ASSIGNMENT:
Reproduce each line below with no alterations.

*** Opening DATA SUPPLIED ***

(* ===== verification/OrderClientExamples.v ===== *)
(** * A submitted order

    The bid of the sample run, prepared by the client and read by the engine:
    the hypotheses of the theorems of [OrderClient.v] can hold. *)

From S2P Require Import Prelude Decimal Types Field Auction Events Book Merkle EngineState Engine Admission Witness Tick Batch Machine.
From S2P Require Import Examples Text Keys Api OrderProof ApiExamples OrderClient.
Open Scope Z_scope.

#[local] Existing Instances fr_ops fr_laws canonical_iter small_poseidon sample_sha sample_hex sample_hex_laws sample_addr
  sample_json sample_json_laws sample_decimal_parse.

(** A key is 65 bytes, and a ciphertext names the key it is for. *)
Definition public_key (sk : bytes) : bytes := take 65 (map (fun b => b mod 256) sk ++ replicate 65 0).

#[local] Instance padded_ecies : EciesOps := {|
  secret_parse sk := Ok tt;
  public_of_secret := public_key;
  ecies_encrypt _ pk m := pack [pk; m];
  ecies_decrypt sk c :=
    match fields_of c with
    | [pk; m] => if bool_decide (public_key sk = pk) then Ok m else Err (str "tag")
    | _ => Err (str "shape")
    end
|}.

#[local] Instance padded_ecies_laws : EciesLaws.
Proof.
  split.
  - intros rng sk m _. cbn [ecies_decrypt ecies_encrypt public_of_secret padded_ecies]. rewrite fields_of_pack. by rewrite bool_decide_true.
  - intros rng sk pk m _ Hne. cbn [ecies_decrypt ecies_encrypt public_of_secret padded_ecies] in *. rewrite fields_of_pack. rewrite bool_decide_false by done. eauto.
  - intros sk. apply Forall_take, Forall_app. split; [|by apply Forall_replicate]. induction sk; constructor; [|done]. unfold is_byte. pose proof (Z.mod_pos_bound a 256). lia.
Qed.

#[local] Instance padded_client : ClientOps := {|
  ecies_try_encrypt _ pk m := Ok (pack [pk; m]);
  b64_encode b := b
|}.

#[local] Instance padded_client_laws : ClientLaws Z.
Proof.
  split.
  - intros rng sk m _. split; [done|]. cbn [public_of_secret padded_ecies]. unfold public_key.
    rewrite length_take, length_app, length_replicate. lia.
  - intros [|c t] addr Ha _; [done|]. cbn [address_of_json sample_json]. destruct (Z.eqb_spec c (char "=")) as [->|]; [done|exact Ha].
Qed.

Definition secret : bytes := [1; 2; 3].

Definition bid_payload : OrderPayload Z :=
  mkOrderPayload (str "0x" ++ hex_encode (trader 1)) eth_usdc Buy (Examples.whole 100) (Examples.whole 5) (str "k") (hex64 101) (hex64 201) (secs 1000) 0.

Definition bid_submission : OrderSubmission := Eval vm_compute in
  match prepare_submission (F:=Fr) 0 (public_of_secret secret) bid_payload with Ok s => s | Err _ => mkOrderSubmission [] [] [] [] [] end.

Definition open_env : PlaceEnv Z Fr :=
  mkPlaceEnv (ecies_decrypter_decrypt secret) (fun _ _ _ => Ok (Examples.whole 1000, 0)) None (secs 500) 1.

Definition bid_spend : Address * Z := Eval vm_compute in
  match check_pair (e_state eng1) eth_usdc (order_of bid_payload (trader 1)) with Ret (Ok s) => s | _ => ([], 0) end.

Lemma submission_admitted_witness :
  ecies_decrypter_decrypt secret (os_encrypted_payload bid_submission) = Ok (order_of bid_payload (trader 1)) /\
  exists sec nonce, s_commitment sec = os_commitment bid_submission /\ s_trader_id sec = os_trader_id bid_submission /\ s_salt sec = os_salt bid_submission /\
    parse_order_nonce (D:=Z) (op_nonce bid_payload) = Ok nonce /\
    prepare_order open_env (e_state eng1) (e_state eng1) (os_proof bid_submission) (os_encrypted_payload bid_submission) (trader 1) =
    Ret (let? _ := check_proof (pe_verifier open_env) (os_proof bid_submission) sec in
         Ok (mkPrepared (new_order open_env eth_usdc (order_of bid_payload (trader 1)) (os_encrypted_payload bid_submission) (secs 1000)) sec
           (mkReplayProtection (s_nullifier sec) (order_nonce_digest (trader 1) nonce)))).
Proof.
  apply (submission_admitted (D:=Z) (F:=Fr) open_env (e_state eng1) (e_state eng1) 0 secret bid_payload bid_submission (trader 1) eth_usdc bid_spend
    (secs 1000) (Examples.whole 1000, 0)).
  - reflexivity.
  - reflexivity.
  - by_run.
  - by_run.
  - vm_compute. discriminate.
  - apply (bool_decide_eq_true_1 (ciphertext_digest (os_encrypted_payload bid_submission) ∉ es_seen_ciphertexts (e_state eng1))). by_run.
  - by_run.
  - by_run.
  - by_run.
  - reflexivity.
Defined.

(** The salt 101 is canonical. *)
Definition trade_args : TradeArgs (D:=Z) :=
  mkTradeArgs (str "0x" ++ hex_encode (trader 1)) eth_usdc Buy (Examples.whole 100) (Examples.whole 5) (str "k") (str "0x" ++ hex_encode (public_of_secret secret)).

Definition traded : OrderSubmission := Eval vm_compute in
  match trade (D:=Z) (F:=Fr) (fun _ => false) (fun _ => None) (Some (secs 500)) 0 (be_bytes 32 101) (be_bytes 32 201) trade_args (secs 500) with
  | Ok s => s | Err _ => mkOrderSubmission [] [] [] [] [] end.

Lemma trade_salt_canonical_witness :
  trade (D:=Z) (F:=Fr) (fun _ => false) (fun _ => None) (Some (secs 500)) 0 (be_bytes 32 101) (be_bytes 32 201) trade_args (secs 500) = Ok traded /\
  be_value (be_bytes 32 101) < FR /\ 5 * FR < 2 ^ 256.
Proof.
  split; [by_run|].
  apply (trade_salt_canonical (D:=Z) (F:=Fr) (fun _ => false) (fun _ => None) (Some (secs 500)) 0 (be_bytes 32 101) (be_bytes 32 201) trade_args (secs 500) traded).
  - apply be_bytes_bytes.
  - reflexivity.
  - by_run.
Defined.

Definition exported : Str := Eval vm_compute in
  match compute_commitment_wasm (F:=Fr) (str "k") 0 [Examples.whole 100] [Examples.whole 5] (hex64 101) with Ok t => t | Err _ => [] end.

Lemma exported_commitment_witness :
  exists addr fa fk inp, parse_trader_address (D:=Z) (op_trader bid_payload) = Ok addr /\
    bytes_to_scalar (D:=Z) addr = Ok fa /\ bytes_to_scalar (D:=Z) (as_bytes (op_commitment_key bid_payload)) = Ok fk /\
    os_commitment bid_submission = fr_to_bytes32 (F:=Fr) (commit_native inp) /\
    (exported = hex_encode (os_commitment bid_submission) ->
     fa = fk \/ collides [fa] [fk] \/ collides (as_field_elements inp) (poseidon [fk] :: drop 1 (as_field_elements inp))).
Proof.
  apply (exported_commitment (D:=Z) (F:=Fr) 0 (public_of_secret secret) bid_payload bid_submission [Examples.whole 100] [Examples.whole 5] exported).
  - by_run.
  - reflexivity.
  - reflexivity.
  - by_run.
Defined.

*** Closing DATA SUPPLIED ***

TASK OUTPUT:
(* ===== verification/OrderClientExamples.v ===== *)
(** * A submitted order

    The bid of the sample run, prepared by the client and read by the engine:
    the hypotheses of the theorems of [OrderClient.v] can hold. *)

From S2P Require Import Prelude Decimal Types Field Auction Events Book Merkle EngineState Engine Admission Witness Tick Batch Machine.
From S2P Require Import Examples Text Keys Api OrderProof ApiExamples OrderClient.
Open Scope Z_scope.

#[local] Existing Instances fr_ops fr_laws canonical_iter small_poseidon sample_sha sample_hex sample_hex_laws sample_addr
  sample_json sample_json_laws sample_decimal_parse.

(** A key is 65 bytes, and a ciphertext names the key it is for. *)
Definition public_key (sk : bytes) : bytes := take 65 (map (fun b => b mod 256) sk ++ replicate 65 0).

#[local] Instance padded_ecies : EciesOps := {|
  secret_parse sk := Ok tt;
  public_of_secret := public_key;
  ecies_encrypt _ pk m := pack [pk; m];
  ecies_decrypt sk c :=
    match fields_of c with
    | [pk; m] => if bool_decide (public_key sk = pk) then Ok m else Err (str "tag")
    | _ => Err (str "shape")
    end
|}.

#[local] Instance padded_ecies_laws : EciesLaws.
Proof.
  split.
  - intros rng sk m _. cbn [ecies_decrypt ecies_encrypt public_of_secret padded_ecies]. rewrite fields_of_pack. by rewrite bool_decide_true.
  - intros rng sk pk m _ Hne. cbn [ecies_decrypt ecies_encrypt public_of_secret padded_ecies] in *. rewrite fields_of_pack. rewrite bool_decide_false by done. eauto.
  - intros sk. apply Forall_take, Forall_app. split; [|by apply Forall_replicate]. induction sk; constructor; [|done]. unfold is_byte. pose proof (Z.mod_pos_bound a 256). lia.
Qed.

#[local] Instance padded_client : ClientOps := {|
  ecies_try_encrypt _ pk m := Ok (pack [pk; m]);
  b64_encode b := b
|}.

#[local] Instance padded_client_laws : ClientLaws Z.
Proof.
  split.
  - intros rng sk m _. split; [done|]. cbn [public_of_secret padded_ecies]. unfold public_key.
    rewrite length_take, length_app, length_replicate. lia.
  - intros [|c t] addr Ha _; [done|]. cbn [address_of_json sample_json]. destruct (Z.eqb_spec c (char "=")) as [->|]; [done|exact Ha].
Qed.

Definition secret : bytes := [1; 2; 3].

Definition bid_payload : OrderPayload Z :=
  mkOrderPayload (str "0x" ++ hex_encode (trader 1)) eth_usdc Buy (Examples.whole 100) (Examples.whole 5) (str "k") (hex64 101) (hex64 201) (secs 1000) 0.

Definition bid_submission : OrderSubmission := Eval vm_compute in
  match prepare_submission (F:=Fr) 0 (public_of_secret secret) bid_payload with Ok s => s | Err _ => mkOrderSubmission [] [] [] [] [] end.

Definition open_env : PlaceEnv Z Fr :=
  mkPlaceEnv (ecies_decrypter_decrypt secret) (fun _ _ _ => Ok (Examples.whole 1000, 0)) None (secs 500) 1.

Definition bid_spend : Address * Z := Eval vm_compute in
  match check_pair (e_state eng1) eth_usdc (order_of bid_payload (trader 1)) with Ret (Ok s) => s | _ => ([], 0) end.

Lemma submission_admitted_witness :
  ecies_decrypter_decrypt secret (os_encrypted_payload bid_submission) = Ok (order_of bid_payload (trader 1)) /\
  exists sec nonce, s_commitment sec = os_commitment bid_submission /\ s_trader_id sec = os_trader_id bid_submission /\ s_salt sec = os_salt bid_submission /\
    parse_order_nonce (D:=Z) (op_nonce bid_payload) = Ok nonce /\
    prepare_order open_env (e_state eng1) (e_state eng1) (os_proof bid_submission) (os_encrypted_payload bid_submission) (trader 1) =
    Ret (let? _ := check_proof (pe_verifier open_env) (os_proof bid_submission) sec in
         Ok (mkPrepared (new_order open_env eth_usdc (order_of bid_payload (trader 1)) (os_encrypted_payload bid_submission) (secs 1000)) sec
           (mkReplayProtection (s_nullifier sec) (order_nonce_digest (trader 1) nonce)))).
Proof.
  apply (submission_admitted (D:=Z) (F:=Fr) open_env (e_state eng1) (e_state eng1) 0 secret bid_payload bid_submission (trader 1) eth_usdc bid_spend
    (secs 1000) (Examples.whole 1000, 0)).
  - reflexivity.
  - reflexivity.
  - by_run.
  - by_run.
  - vm_compute. discriminate.
  - apply (bool_decide_eq_true_1 (ciphertext_digest (os_encrypted_payload bid_submission) ∉ es_seen_ciphertexts (e_state eng1))). by_run.
  - by_run.
  - by_run.
  - by_run.
  - reflexivity.
Defined.

(** The salt 101 is canonical. *)
Definition trade_args : TradeArgs (D:=Z) :=
  mkTradeArgs (str "0x" ++ hex_encode (trader 1)) eth_usdc Buy (Examples.whole 100) (Examples.whole 5) (str "k") (str "0x" ++ hex_encode (public_of_secret secret)).

Definition traded : OrderSubmission := Eval vm_compute in
  match trade (D:=Z) (F:=Fr) (fun _ => false) (fun _ => None) (Some (secs 500)) 0 (be_bytes 32 101) (be_bytes 32 201) trade_args (secs 500) with
  | Ok s => s | Err _ => mkOrderSubmission [] [] [] [] [] end.

Lemma trade_salt_canonical_witness :
  trade (D:=Z) (F:=Fr) (fun _ => false) (fun _ => None) (Some (secs 500)) 0 (be_bytes 32 101) (be_bytes 32 201) trade_args (secs 500) = Ok traded /\
  be_value (be_bytes 32 101) < FR /\ 5 * FR < 2 ^ 256.
Proof.
  split; [by_run|].
  apply (trade_salt_canonical (D:=Z) (F:=Fr) (fun _ => false) (fun _ => None) (Some (secs 500)) 0 (be_bytes 32 101) (be_bytes 32 201) trade_args (secs 500) traded).
  - apply be_bytes_bytes.
  - reflexivity.
  - by_run.
Defined.

Definition exported : Str := Eval vm_compute in
  match compute_commitment_wasm (F:=Fr) (str "k") 0 [Examples.whole 100] [Examples.whole 5] (hex64 101) with Ok t => t | Err _ => [] end.

Lemma exported_commitment_witness :
  exists addr fa fk inp, parse_trader_address (D:=Z) (op_trader bid_payload) = Ok addr /\
    bytes_to_scalar (D:=Z) addr = Ok fa /\ bytes_to_scalar (D:=Z) (as_bytes (op_commitment_key bid_payload)) = Ok fk /\
    os_commitment bid_submission = fr_to_bytes32 (F:=Fr) (commit_native inp) /\
    (exported = hex_encode (os_commitment bid_submission) ->
     fa = fk \/ collides [fa] [fk] \/ collides (as_field_elements inp) (poseidon [fk] :: drop 1 (as_field_elements inp))).
Proof.
  apply (exported_commitment (D:=Z) (F:=Fr) 0 (public_of_secret secret) bid_payload bid_submission [Examples.whole 100] [Examples.whole 5] exported).
  - by_run.
  - reflexivity.
  - reflexivity.
  - by_run.
Defined.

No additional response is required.